An agent is a person who will help you navigate the neighborhood you hope to live in search of a house that fits your specifications. You can walk into a real estate agency and engage their services. An alternative would be to engage those local self-professed agents. There are individuals in every neighborhood who have all the connections. Their fees will usually be much lower than the former. An agent will be necessary especially if you are renting in Nairobi for the first time or if you are new to the neighborhood you hope to move to.


  1. Access

If you venture into a new neighborhood and start asking about vacancies, more often than not you will be turned away. Some of the landlords and caretakers like to deal with a familiar face. Therefore, chances are high that you will be blackballed. However, with an agent you will have access to some of places that would not have had otherwise. In other words, having an agent opens doors.

  1. Ease of Movement

In some neighborhoods, new people are made into targets. As soon as you touch down and ask for a vacant house then word gets around. Conmen will descend upon you like hawks to a carcass. If it is a neighborhood you are not familiar with, an agent will make sure you do not lose yourself and time while grappling with navigation. An agent will make sure that you somehow fit in and you can find a place without being bothered by people whose intentions are entirely ill.

  1. Good Deal

An agent will know which houses are well tiled but whose rent is also affordable. They know the baseline for rent in the neighborhood. You might have some idea of the same but your information will not be definite. An agent will help you find the best possible deal. He or she will be instrumental in helping you keep to your budget but not compromising on your parameters. You might not be able to smell a good deal like a shark does blood in water but a good agent will get you close to that kind of ability.
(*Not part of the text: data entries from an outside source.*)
Lemma faddr_ext B B' ip k :
  (12 <= k -> B' (ip_addrs ip !!! 12%nat) = B (ip_addrs ip !!! 12%nat)) -> faddr B' ip k = faddr B ip k.
Proof. intros E. unfold faddr. destruct (Z.ltb_spec k 12); [done|]. by rewrite E. Qed.

(** Writing a piece of one block. *)
Lemma wrote_chunk L ip nb off c B :
  has_blocks L B ip nb -> distinct B ip nb -> 0 <= off -> off / 512 < nb ->
  off mod 512 + Z.of_nat (length c) <= 512 ->
  let a := faddr B ip (off / 512) in
  length (B a) = 512%nat ->
  wrote_file ip nb off c B (fupd a (splice (B a) (Z.to_nat (off mod 512)) c) B).
Proof.
  intros Hb [Hd1 Hd2] Ho Hk Hc a Hl. set (k := off / 512) in *. set (o := off mod 512) in *.
  pose proof (Z.mod_pos_bound off 512 ltac:(lia)) as Hob. fold o in Hob.
  assert (off = 512 * k + o) as Eoff by (apply Z.div_mod; lia). assert (0 <= k < nb) as Hk' by lia.
  set (B' := fupd a _ B). assert (forall j, 0 <= j < nb -> faddr B' ip j = faddr B ip j) as Ea.
  { intros j Hj. apply faddr_ext. intros Hge. unfold B'. rewrite fupd_ne; [done|]. symmetry. apply Hd2; lia. }
  split; [done| |].
  - intros p Hp. unfold fbyte. set (kp := p / 512). set (op := p mod 512).
    pose proof (Z.mod_pos_bound p 512 ltac:(lia)) as Hop. fold op in Hop.
    assert (p = 512 * kp + op) as Ep by (apply Z.div_mod; lia). rewrite Ea by lia.
    destruct (decide (kp = k)) as [->|Hne].
    + unfold B'. fold a. rewrite fupd_eq, !list_lookup_total_alt. case_decide.
      * rewrite lookup_splice_in by lia. do 2 f_equal. lia.
      * by rewrite lookup_splice_out by lia.
    + rewrite decide_False by lia. unfold B'. rewrite fupd_ne; [done|]. intros E. apply Hne, Hd1; [lia|lia|done].
  - intros m Hm. unfold B'. rewrite fupd_ne; [done|]. by apply Hm.
Qed.

Lemma wrote_keeps L ip nb off c B B' :
  wrote_file ip nb off c B B' -> has_blocks L B ip nb -> distinct B ip nb ->
  has_blocks L B' ip nb /\ distinct B' ip nb.
Proof.
  intros [Ha _ _] [H1 H2 H3 H4 H5] [Hd1 Hd2]. split; split; try done.
  - intros k Hk. rewrite Ha by done. by apply H4.
  - intros j k Hj Hk. rewrite !Ha by done. by apply Hd1.
  - intros k Hnb Hk. rewrite Ha by done. by apply Hd2.
Qed.

(** What was written is what is read. *)
Lemma wrote_read ip nb off c B B' :
  wrote_file ip nb off c B B' -> 0 <= off -> off + Z.of_nat (length c) <= 512 * nb ->
  fbytes B' ip off (Z.of_nat (length c)) = c.
Proof.
  intros Hw Ho Hend. unfold fbytes. apply list_eq. intros k. rewrite list_lookup_fmap.
  destruct (decide (k < length c)%nat) as [Hk|Hk].
  - rewrite lookup_seqZ_lt by lia. cbn. rewrite (wf_byte _ _ _ _ _ _ Hw), decide_True by lia.
    replace (Z.to_nat (off + Z.of_nat k - off)) with k by lia. symmetry. by apply list_lookup_lookup_total_lt.
  - rewrite lookup_seqZ_ge, lookup_ge_None_2 by lia. done.
Qed.

(** ** Running *)

Lemma geti_run i ip e s : icache s !! i = Some ip -> geti i e s = Ok ip s e.
Proof. intros Hi. unfold geti. mrun. by rewrite Hi. Qed.
Lemma wp_geti i ip Q e s : icache s !! i = Some ip -> Q ip s e -> wp (geti i) Q e s.
Proof. intros Hi HQ. by apply (wp_ok _ _ _ _ _ _ _ (geti_run i ip e s Hi)). Qed.

Section Files.
Context {dd : DiskDriver} {ddok : DiskDriverOk}.

(** ** Reading, from the view of the disk *)

Section Read.
Context (v : view) (L : Z) (HL : L <= drv_sectors).
Context (Hheld : v_held v = ∅) (Hpin : (size (v_pin v) < NBUF)%nat).

Lemma read_clean s n : views s v -> n ∈ v_pin v \/ v_blk v n = v_disk v n.
Proof.
  intros Hv. destruct (decide (n ∈ v_pin v)); [by left|right]. apply (views_clean s v Hv); [by rewrite Hheld|done].
Qed.

Lemma wp_bmap_there i ip nb k Q e s :
  views s v -> icache s !! i = Some ip -> has_blocks L (v_blk v) ip nb -> 0 <= k < nb ->
  (forall s', views s' v -> kept s s' -> Q (faddr (v_blk v) ip k) s' e) ->
  wp (bmap i k) Q e s.
Proof.
  intros Hv Hi [Hdev Hlen Hmax Hblk Hind] Hk HQ. unfold bmap. pose proof (Hblk k Hk) as Ha.
  unfold faddr in Ha, HQ. change (Z.of_nat NDIRECT) with 12.
  assert (forall c, (c < 13)%nat -> forall Q, 0 < ip_addrs ip !!! c -> Q (ip_addrs ip !!! c) s e -> wp (bmap_direct i c) Q e s) as Hdir.
  { intros c Hc Q' Hpos HQ'. unfold bmap_direct, get_addr. apply wp_bind, wp_bind, (wp_geti i ip); [done|].
    rewrite (list_lookup_lookup_total_lt _ c) by lia. apply wp_ret.
    rewrite (proj2 (Z.eqb_neq _ _)) by lia. by apply wp_ret. }
  destruct (Z.ltb_spec k 12) as [Hlt|Hge].
  { apply Hdir; [lia|lia|]. by apply HQ. }
  change (Z.of_nat NINDIRECT) with 128. rewrite (proj2 (Z.ltb_lt _ _)) by lia.
  pose proof (Hind ltac:(lia)) as Hi12. set (ia := ip_addrs ip !!! 12%nat) in *.
  apply wp_bind, (Hdir 12%nat); [lia|lia|]. fold ia. apply wp_bind, (wp_geti i ip); [done|]. rewrite Hdev.
  apply wp_bind. eapply wp_bread; [exact Hv|lia|by apply room_log|]. intros j s1 Hv1 Hk1.
  apply wp_bind. eapply wp_get_data; [exact Hv1|rsimpl; apply lookup_insert_eq|]. rsimpl.
  rewrite (proj2 (Z.eqb_neq _ _)) by lia. apply wp_bind, wp_ret.
  apply wp_bind. eapply wp_brelse; [exact Hv1|rsimpl; apply lookup_insert_eq|by apply (read_clean s)|].
  intros s2 Hv2 Hk2. apply wp_ret, HQ; [|by eapply kept_trans]. eapply held_restore; [|exact Hv2]. by rewrite Hheld.
Qed.
(* ===== verification/Directory.v ===== *)
(** * Directory: directories as tables of names

    The contents of a directory are a list of entries. [dirlookup] returns the first
    entry in use with the name and the inode cache's slot for it; [dirlink] puts a new
    name into the first free entry. *)
From S2P Require Import Prelude Memory State Spinlock CString Vm Sched Bio Buffers Log Blocks Recovery Transaction Atomic Inode Bitmap Console Dir Files Inodes.

(** ** The table of a directory *)

(** Entry [k] of the directory, and all of them. *)
Definition dent (B : Z -> list Z) (ip : inode) (k : Z) : dirent := load_dirent (fbytes B ip (16 * k) 16).
Definition dents (B : Z -> list Z) (ip : inode) : list dirent := map (dent B ip) (seqZ 0 (ip_size ip / 16)).
Definition de_is (name : list Z) (de : dirent) : bool := negb (de_inum de =? 0) && (namecmp name (de_name de) =? 0).
(** The first entry for the name, counting from [k]: its inode and its offset. *)
Fixpoint dfind (name : list Z) (des : list dirent) (k : Z) : option (Z * Z) :=
  match des with
  | [] => None
  | de :: des => if de_is name de then Some (de_inum de, 16 * k) else dfind name des (k + 1)
  end.
(** The first free entry, or the end. *)
Fixpoint dfree (des : list dirent) (k : Z) : Z :=
  match des with
  | [] => 16 * k
  | de :: des => if de_inum de =? 0 then 16 * k else dfree des (k + 1)
  end.
Definition dlookup (B : Z -> list Z) (ip : inode) (name : list Z) : option (Z * Z) := dfind name (dents B ip) 0.

Lemma dents_from B ip k : 0 <= k < ip_size ip / 16 ->
  map (dent B ip) (seqZ k (ip_size ip / 16 - k)) = dent B ip k :: map (dent B ip) (seqZ (k + 1) (ip_size ip / 16 - (k + 1))).
Proof. intros Hk. rewrite (seqZ_cons k) by lia. cbn [map]. do 2 f_equal. f_equal; lia. Qed.

(** Entries compare by what their names are up to a NUL and to 14 characters. *)
Definition same_name (n n' : list Z) : Prop := cprefix n DIRSIZ = cprefix n' DIRSIZ.
#[export] Instance same_name_dec n n' : Decision (same_name n n') := decide (cprefix n DIRSIZ = cprefix n' DIRSIZ).
Lemma de_is_spec name de : is_bytes name -> is_bytes (de_name de) -> de_is name de = true <-> de_inum de <> 0 /\ same_name name (de_name de).
Proof.
  intros Hn Hd. unfold de_is, namecmp, same_name. rewrite andb_true_iff, negb_true_iff, Z.eqb_neq, Z.eqb_eq. by rewrite strncmp_zero.
Qed.
Lemma de_is_same n n' de : is_bytes n -> is_bytes n' -> is_bytes (de_name de) -> same_name n n' -> de_is n de = de_is n' de.
Proof. intros Hn Hn' Hd Hs. apply eq_bool_prop_intro. rewrite !Is_true_true, !de_is_spec by done. unfold same_name in *. by rewrite Hs. Qed.
Lemma dfind_same n n' des k : is_bytes n -> is_bytes n' -> Forall (fun de => is_bytes (de_name de)) des -> same_name n n' -> dfind n des k = dfind n' des k.
Proof.
  intros Hn Hn' Hd Hs. revert k. induction Hd as [|de des Hde _ IH]; intros k; [done|]. cbn [dfind]. rewrite (de_is_same n n') by done. by rewrite IH.
Qed.
(** What a new entry in place of a free one does to the names. *)
Lemma dfind_insert name des j d0 de k : des !! j = Some d0 -> de_inum d0 = 0 -> de_is name de = false -> dfind name (<[j := de]> des) k = dfind name des k.
Proof.
  revert j k. induction des as [|d des IH]; intros [|j] k Hj H0 Hde; try done; cbn [dfind insert list_insert].
  - injection Hj as ->. rewrite Hde. unfold de_is at 1. by rewrite H0.
  - fold (<[j := de]> des). by rewrite (IH j) by done.
Qed.
Lemma dfind_new name des j de k : (j < length des)%nat -> dfind name des k = None -> de_is name de = true ->
  dfind name (<[j := de]> des) k = Some (de_inum de, 16 * (k + Z.of_nat j)).
Proof.
  revert j k. induction des as [|d des IH]; intros [|j] k Hj Hn Hde; cbn [length] in Hj; try lia; cbn [dfind insert list_insert] in *.
  - rewrite Hde. do 2 f_equal. lia.
  - destruct (de_is name d); [done|]. fold (<[j := de]> des). rewrite (IH j) by (done || lia). do 2 f_equal. lia.
Qed.
Lemma dfree_spec des k : (exists j d, dfree des k = 16 * (k + Z.of_nat j) /\ des !! j = Some d /\ de_inum d = 0) \/ dfree des k = 16 * (k + Z.of_nat (length des)).
Proof.
  revert k. induction des as [|d des IH]; intros k; cbn [dfree length]; [right; lia|]. destruct (Z.eqb_spec (de_inum d) 0) as [E|E].
  - left. exists 0%nat, d. split; [lia|done].
  - destruct (IH (k + 1)) as [(j & d' & -> & Hj & H0)| ->]; [left; exists (S j), d'; split; [lia|done]|right; lia].
Qed.
Lemma load_dirent_bytes inum name : 0 <= inum < 65536 -> length name = DIRSIZ -> load_dirent (dirent_bytes (Dirent inum name)) = Dirent inum name.
Proof.
  intros Hi Hl. unfold load_dirent, dirent_bytes. cbn [de_inum de_name]. f_equal; [change (le16 (bytes16 inum ++ name) 0) with (le16 (bytes16 inum) 0); rewrite le16_bytes16; mlia|]. change (drop 2 (bytes16 inum ++ name)) with name.
  by rewrite firstn_all2 by lia.
Qed.

(** ** The inode cache *)

(** The slot is in use for the inode. *)
Definition caches (dev inum : Z) (x : inode) : Prop := 0 < ip_ref x /\ ip_dev x = dev /\ ip_inum x = inum.
(** No inode is in two slots. *)
Record icache_ok (ips : list inode) : Prop := {
  ic_ref i x : ips !! i = Some x -> 0 <= ip_ref x;
  ic_once dev inum i j x y : ips !! i = Some x -> ips !! j = Some y -> caches dev inum x -> caches dev inum y -> i = j;
}.
Definition fresh_inode (dev inum : Z) (x : inode) : inode :=
  x <| ip_dev := dev |> <| ip_inum := inum |> <| ip_ref := 1 |> <| ip_flags := 0 |>.
(* ===== verification/Mkfs.v ===== *)
(** * Mkfs: the program that builds the disk image (mkfs.c)

    The image is a function from sector numbers to their 512 bytes, and the number
    of sectors of the file. An assertion that fails, or a read behind the end of the
    image, ends the program without a result. Numbers are written in little endian
    order, as [xint] and [xshort] arrange. *)
From S2P Require Import Prelude Memory State Spinlock Vm Sched Bio Buffers Log Blocks Recovery Transaction Atomic Inode Bitmap Console Dir Files Inodes.

(** ** The code *)

Definition nblocks : Z := 985.
Definition nlog : Z := LOGSIZE.
Definition ninodes : Z := 200.
Definition size : Z := 1024.

Record mk := Mk {
  m_img : Z -> list Z;
  m_secs : Z;
  m_freeblock : Z;
  m_usedblocks : Z;
  m_freeinode : Z;
}.
#[export] Instance eta_mk : Eta mk := {| eta m := Mk (m_img m) (m_secs m) (m_freeblock m) (m_usedblocks m) (m_freeinode m) |}.
#[export] Instance upd_m_img : Upd m_img := ltac:(field_update m_img).
#[export] Instance upd_m_secs : Upd m_secs := ltac:(field_update m_secs).
#[export] Instance upd_m_freeblock : Upd m_freeblock := ltac:(field_update m_freeblock).
#[export] Instance upd_m_usedblocks : Upd m_usedblocks := ltac:(field_update m_usedblocks).
#[export] Instance upd_m_freeinode : Upd m_freeinode := ltac:(field_update m_freeinode).

Definition assert (b : bool) : option unit := if b then Some tt else None.
Definition wsect (sec : Z) (buf : list Z) (m : mk) : mk :=
  m <| m_img ::= fupd sec buf |> <| m_secs := Z.max (m_secs m) (sec + 1) |>.
Definition rsect (sec : Z) (m : mk) : option (list Z) :=
  if sec <? m_secs m then Some (m_img m sec) else None.
Definition i2b (inum : Z) : Z := inum / IPB + 2.
Definition winode (inum : Z) (din : dinode) (m : mk) : option mk :=
  buf ← rsect (i2b inum) m;
  Some (wsect (i2b inum) (store_dinode buf (dinode_off inum) din) m).
Definition rinode (inum : Z) (m : mk) : option dinode :=
  buf ← rsect (i2b inum) m;
  Some (load_dinode buf (dinode_off inum)).
Definition ialloc (type : Z) (m : mk) : option (Z * mk) :=
  let inum := m_freeinode m in
  let m := m <| m_freeinode := u32 (inum + 1) |> in
  m ← winode inum (Dinode type 0 0 1 0 (replicate 13 0)) m;
  Some (inum, m).
(* ===== verification/Paths.v ===== *)
(** * Paths: the elements of path names

    [skipelem], which namex calls until it returns 0, walks through the non-empty
    parts between slashes. *)
From S2P Require Import Prelude Memory CString State Dir.

(** The elements namex looks up, by the calls of [skipelem] it makes. *)
Fixpoint elems (fuel : nat) (path : list Z) : option (list (list Z)) :=
  match skipelem path with
  | None => Some []
  | Some (path', name) =>
      match fuel with
      | O => None
      | S k => (name ::.) <$> elems k path'
      end
  end.

(** The parts of a path between slashes, empty ones included. *)
Fixpoint parts (path : list Z) : list (list Z) :=
  match path with
  | [] => [[]]
  | c :: path' =>
      if c =? SLASH then [] :: parts path'
      else match parts path' with p :: ps => (c :: p) :: ps | [] => [[c]] end
  end.
Definition nonempty (p : list Z) : bool := match p with [] => false | _ => true end.
(** The names in a path, as directories store them. *)
Definition names (path : list Z) : list (list Z) := map (take DIRSIZ) (List.filter nonempty (parts path)).

Lemma parts_cons path : exists p ps, parts path = p :: ps.
Proof. destruct path as [|c path]; cbn; [by exists [], []|]. case_match; [by eexists _, _|]. destruct (parts path); eauto. Qed.

Lemma span_parts path s rest :
  span_elem path = (s, rest) ->
  parts path = s :: match rest with [] => [] | _ :: r => parts r end /\
  path = s ++ rest /\ (forall c, c ∈ s -> c <> SLASH) /\ (rest = [] \/ exists r, rest = SLASH :: r).
Proof.
  revert s rest. induction path as [|c path IH]; intros s rest; cbn.
  { intros [= <- <-]. split_and!; [done|done|by intros c ?%not_elem_of_nil|by left]. }
  destruct (Z.eqb_spec c SLASH) as [->|Hne].
  { intros [= <- <-]. split_and!; [done|done|by intros c ?%not_elem_of_nil|right; eauto]. }
  destruct (span_elem path) as [s' rest'] eqn:E. intros [= <- <-].
  destruct (IH s' rest' eq_refl) as (-> & -> & Hc & Hr). split_and!; [done|done| |done].
  intros x [->|Hx]%elem_of_cons; [done|by apply Hc].
Qed.

Lemma names_skip path : names (skip_slashes path) = names path.
Proof.
  induction path as [|c path IH]; [done|]. cbn [skip_slashes]. destruct (Z.eqb_spec c SLASH) as [->|Hne]; [|done].
  rewrite IH. unfold names. cbn. done.
Qed.
Lemma skip_head path : match skip_slashes path with [] => True | c :: _ => c <> SLASH end.
Proof. induction path as [|c path IH]; cbn; [done|]. destruct (Z.eqb_spec c SLASH); [done|cbn; done]. Qed.
Lemma skip_length path : (length (skip_slashes path) <= length path)%nat.
Proof. induction path as [|c path IH]; cbn; [done|]. destruct (c =? SLASH); cbn; lia. Qed.

(** One call. *)
Lemma skipelem_step path :
  match skipelem path with
  | None => names path = []
  | Some (path', name) => names path = name :: names path' /\ (length path' < length path)%nat
  end.
Proof.
  unfold skipelem. rewrite <- (names_skip path). pose proof (skip_head path) as Hh. pose proof (skip_length path) as Hl.
  destruct (skip_slashes path) as [|c p] eqn:E; [done|].
  destruct (span_elem (c :: p)) as [s rest] eqn:Es. destruct (span_parts _ _ _ Es) as (Ep & Eq & _ & Hr).
  destruct s as [|x s].
  { destruct Hr as [->|[r ->]]; [done|]. injection Eq as -> _. done. }
  split.
  - rewrite names_skip. unfold names. rewrite Ep. cbn [List.filter nonempty map].
    assert ((if Z.of_nat DIRSIZ <=? Z.of_nat (length (x :: s)) then take DIRSIZ (x :: s) else x :: s) = take DIRSIZ (x :: s)) as ->.
    { destruct (Z.leb_spec (Z.of_nat DIRSIZ) (Z.of_nat (length (x :: s)))); [done|]. rewrite take_ge by lia. done. }
    f_equal. by destruct Hr as [->|[r ->]].
  - pose proof (skip_length rest). rewrite Eq, length_app in Hl. cbn [length] in Hl. lia.
Qed.

Lemma elems_names path n : (length path <= n)%nat -> elems n path = Some (names path).
Proof.
  revert path. induction n as [|n IH]; intros path Hle; cbn [elems]; pose proof (skipelem_step path) as Hs;
    destruct (skipelem path) as [[path' name]|]; try (by rewrite Hs).
  - destruct Hs. lia.
  - destruct Hs as [-> Hlt]. rewrite IH by lia. done.
Qed.

(** The calls of skipelem that namex makes on a path end, after at most as many
    as the path has characters, and yield exactly its names: the non-empty parts
    between slashes, in order, each cut to DIRSIZ characters. *)
Theorem skipelem_names path : elems (length path) path = Some (names path).
Proof. by apply elems_names. Qed.

(** A path made of names is taken apart into these names: for names that are not
    empty, have no slash and at most DIRSIZ characters, the elements of the path
    that joins them with slashes are the names. *)
Theorem path_join_split ns :
  (forall n, n ∈ ns -> n <> [] /\ (length n <= DIRSIZ)%nat /\ forall c, c ∈ n -> c <> SLASH) ->
  let path := concat (map (cons SLASH) ns) in
  elems (length path) path = Some ns.
Proof.
  intros Hns path. rewrite elems_names by done. f_equal. unfold path, names. clear path.
  assert (forall n rest, (forall c, c ∈ n -> c <> SLASH) -> n <> [] ->
    (rest = [] \/ exists r, rest = SLASH :: r) -> parts (n ++ rest) = n :: match rest with [] => [] | _ :: r => parts r end) as Hp.
  { clear. intros n rest Hc _ Hr. induction n as [|c n IH]; cbn.
    - destruct Hr as [->|[r ->]]; done.
    - rewrite (proj2 (Z.eqb_neq _ _)) by (apply Hc; by left). rewrite IH; [done|]. intros x Hx. apply Hc. by right. }
  induction ns as [|n ns IH]; [done|]. cbn [map concat app].
  assert (forall l, parts (SLASH :: l) = [] :: parts l) as Esl by done. rewrite Esl.
  destruct (Hns n ltac:(by left)) as (Hne & Hlen & Hc).
  rewrite Hp; [|done|done|destruct ns; cbn; eauto].
  cbn [List.filter]. destruct n as [|x n]; [done|]. cbn [nonempty map]. rewrite take_ge by done. f_equal.
  transitivity (map (take DIRSIZ) (List.filter nonempty (parts (concat (map (cons SLASH) ns))))).
  - by destruct ns.
  - apply IH. intros n' Hn'. apply Hns. by right.
Qed.

Lemma path_join_split_witness : elems 8 [47; 117; 115; 114; 47; 98; 105; 110] = Some [[117; 115; 114]; [98; 105; 110]].
Proof.
  exact (path_join_split [[117; 115; 114]; [98; 105; 110]] ltac:(
    intros n [->|[->|[]%not_elem_of_nil]%elem_of_cons]%elem_of_cons; (split; [discriminate|split; [unfold DIRSIZ; cbn; lia|]]);
    intros c Hc; apply list_elem_of_In in Hc; cbn in Hc; unfold SLASH; intuition lia)).
Defined.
  1. Source of Information

For a full day of walking around, you will have ample opportunity to fish for information. Often these agents are very forthcoming people. Do not be closed off or snobbish. Make small talk and the agent will inundate you with all sorts of information. You will know which ‘mtura’ stand has fresh goods and even which landlord has affairs with his/her tenants. If you are lucky, they will let you know if the caretaker tries to skim a little something off the top. Information is your friend while house hunting in Nairobi. You never know when information will come in handy. If nothing else, knowing things will get that bewildered newbie look out of your eyes.


  1. Additional Expense

Moving houses is already expensive enough. You have to pay the deposit as well as rent for the first month, at least in most cases. You have to find people to help you move. You have to find transport for your things. There are so man little expenses that you usually do not anticipate. Adding an agent’s fees to that list of expenses just seems unnecessary and tedious. Why spend more to have someone walk around with you? Why not just walk around by yourself? Is there really a point to paying someone to have them hold your hand as you house hunt?

  1. Risk of Getting Conned

How many people engage agents in Nairobi only to have them disappear after the first day before they find something? This is especially common with the self-professed neighborhood agents. They have nothing to lose. They do not have a reputation to uphold. This is Nairobi and it is everyone for himself. So there is a high chance that as soon as you hand over half the fees, this person will perpetually block your number from calling his phone. So on top of this being an additional expense, there is a likelihood of getting nothing out of it. In fact, there is also a chance that this person might walk you right into a trap where you will be robbed very keenly and enthusiastically.

  1. Lack of Objectivity

This agent works for commissions. In many cases, after you have given them that 500 bob, they also get the same or more from the landlord. Therefore, they might fail to tell you that the caretaker uses spare keys to the houses to rummage through personal effects when tenants leave for work. You only realize when you find him washing the stairs in your favorite chiffon blouse. The agent might not be forthcoming or objective when he is showing you houses. In fact, he or she may go as far as highlighting some places to the detriment of others.

Unsolicited Opinion

Get an agent. There are immeasurable benefits to getting an agent to help find a house that feels like home for you. Besides, the cons can be prevented by being diligent when choosing who to engage with. Guidelines for how to pick an agent are really based on common sense.

  • Do not engage with someone who demands money upfront
  • Do not engage with someone who suggests you pay deposit before you have seen the house.
  • Do not engage with someone who does not take time to listen to what you want. This person assumes they know what you will like better than you do. That means that they may be pushy.
  • Be wary of an agent who walks you through questionable paths
  • Be cautious about agents you have met online
  • Do engage with agents who have been suggested by trusted friends
  • Do make your meeting with the agent a day affair
  • If it is your first time in the neighborhood or renting in Nairobi, it is okay to compromise a little bit until you know the hood better and can hunt on your own.